● What this task involves:
In the records below, find the line containing "Lemma object_keeps a" and the line containing "apply change_keeps. intros o s Ho Hd. unfold so_SetCode."; please repeat exactly the lines from one to the other, both included, and nothing more.

(Stored data entries)
(* ===== verification/StateSupply.v ===== *)
(** * Balances, the access list before a transaction, and the interface

    How every method of the state database changes the balances: only the
    balance setters and [Suicide] do.  With that, the state database implements
    the interface of [StateInterface] (instance [state_spec]). *)

From stdpp Require Import gmap.
From S2P Require Import Prelude.
From S2P Require Import Common.
From S2P Require Import Params.
From S2P Require Import Crypto.
From S2P Require Import StateObject.
From S2P Require Import StateInterface.
From S2P Require Import StateStore.
From S2P Require Import StateSpec.
From S2P Require Import StateSafe.
From S2P Require Import StateTheorems.

Section supply.
Context {B : Database} {K : Keccak} {KL : KeccakLaws K} {BL : DatabaseLaws B}.

(** ** Methods that keep every balance *)

Definition same_balances (s s' : state) : Prop := forall a, balance_of s' a = balance_of s a.

Definition keeps {A} (m : GM state A) : Prop :=
  forall s, state_ok s -> wp no_panic m (fun _ s' => same_balances s s') s.

Lemma balance_of_equiv s s' a : state_equiv s s' -> balance_of s a = balance_of s' a.
Proof.
  intros He. unfold balance_of. pose proof (live_object_equiv s s' a He) as H.
  inversion H as [o o' Ho E1 E2|E1 E2]; [|done]. apply (eq_Balance _ _ _ _ Ho).
Qed.

Lemma nonce_of_equiv s s' a : state_equiv s s' -> nonce_of s a = nonce_of s' a.
Proof.
  intros He. unfold nonce_of. pose proof (live_object_equiv s s' a He) as H.
  inversion H as [o o' Ho E1 E2|E1 E2]; [|done]. apply (eq_Nonce _ _ _ _ Ho).
Qed.

Lemma balance_of_objects s s' a : stateObjects s' = stateObjects s -> balance_of s' a = balance_of s a.
Proof. intros H. unfold balance_of, live_object, lookup_object. by rewrite H. Qed.

Lemma same_balances_objects s s' : stateObjects s' = stateObjects s -> same_balances s s'.
Proof. intros H a. by apply balance_of_objects. Qed.

Lemma keeps_balances {A} (m : GM state A) (f : A -> unit) :
  balances (let* x := m in gret (f x)) (fun _ x => x) -> keeps m.
Proof.
  intros H s _. specialize (H s). unfold wp, gbind, gret in *. by destruct (m s) as [[x s']| |].
Qed.

Lemma journal_entry_balances e s : wp no_panic (journal_append e) (fun _ s' => stateObjects s' = stateObjects s) s.
Proof. unfold wp. rewrite journal_append_eq. apply (data_objects _ _ (appended_data e s)). Qed.

(** A change of one object that keeps its balance. *)
Lemma change_keeps a (f : stateObject -> GM state unit) :
  (forall o s, stateObjects s !! a = Some o -> deleted o = false ->
     wp no_panic (f o) (fun _ s' => same_balances s s') s) -> keeps (change a f).
Proof.
  intros Hf s _. pose proof (change_balance a f 0) as H. eapply wp_mono; [apply H|].
  - intros o s' Ho Hd. eapply wp_mono; [by apply Hf|]. intros u s2 Hs b. rewrite Hs. case_decide; lia.
  - intros u s' Hs b. rewrite Hs. case_decide; lia.
Qed.

Lemma object_keeps a o f e s :
  stateObjects s !! a = Some o -> deleted o = false -> deleted (f o) = false -> so_Balance (f o) = so_Balance o ->
  wp no_panic (journal_append e ;;; object a f) (fun _ s' => same_balances s s') s.
Proof.
  intros Ho Hd Hd' Hb. unfold wp. rewrite (journaled_eq _ _ _ _ _ Ho). intros b. unfold balance_of.
  rewrite live_set_object, live_appended by done. case_decide; [|done]. subst b.
  unfold live_object. by rewrite (lookup_stored _ _ _ Ho), Hd.
Qed.

Lemma SetNonce_keeps a n : keeps (sdb_SetNonce a n).
Proof. apply change_keeps. intros o s Ho Hd. by eapply object_keeps. Qed.

Lemma SetCode_keeps a c : keeps (sdb_SetCode a c).
Proof.
  apply change_keeps. intros o s Ho Hd. unfold so_SetCode. apply wp_gbind.
  eapply wp_mono; [by apply so_Code_ok|]. intros prev s1 [-> [Hq (o' & Ho' & He)]].
  assert (deleted o' = false) as Hd' by by rewrite (eq_deleted _ _ _ _ He).
  eapply wp_mono; [by apply (object_keeps a o')|].
  intros u s2 Hs b. rewrite Hs. symmetry. apply balance_of_equiv. symmetry. apply (quiet_equiv _ _ Hq).
Qed.

Lemma SetState_keeps a k v : keeps (sdb_SetState a k v).
Proof.
  apply change_keeps. intros o s Ho Hd. unfold so_SetState. apply wp_gbind.
  eapply wp_mono; [by apply so_GetState_ok|]. intros prev s1 [-> [Hq (o' & Ho' & He)]].
  assert (same_balances s s1) as Hs1 by (intros b; apply balance_of_equiv, (quiet_equiv _ _ Hq)).
  destruct (_ =? v); [by apply wp_gret|].
  assert (deleted o' = false) as Hd' by by rewrite (eq_deleted _ _ _ _ He).
  eapply wp_mono; [by apply (object_keeps a o')|].
  intros u s2 Hs b. by rewrite Hs.
Qed.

● Answer to the exercise:
Lemma object_keeps a o f e s :
  stateObjects s !! a = Some o -> deleted o = false -> deleted (f o) = false -> so_Balance (f o) = so_Balance o ->
  wp no_panic (journal_append e ;;; object a f) (fun _ s' => same_balances s s') s.
Proof.
  intros Ho Hd Hd' Hb. unfold wp. rewrite (journaled_eq _ _ _ _ _ Ho). intros b. unfold balance_of.
  rewrite live_set_object, live_appended by done. case_decide; [|done]. subst b.
  unfold live_object. by rewrite (lookup_stored _ _ _ Ho), Hd.
Qed.

Lemma SetNonce_keeps a n : keeps (sdb_SetNonce a n).
Proof. apply change_keeps. intros o s Ho Hd. by eapply object_keeps. Qed.

Lemma SetCode_keeps a c : keeps (sdb_SetCode a c).
Proof.
  apply change_keeps. intros o s Ho Hd. unfold so_SetCode. apply wp_gbind.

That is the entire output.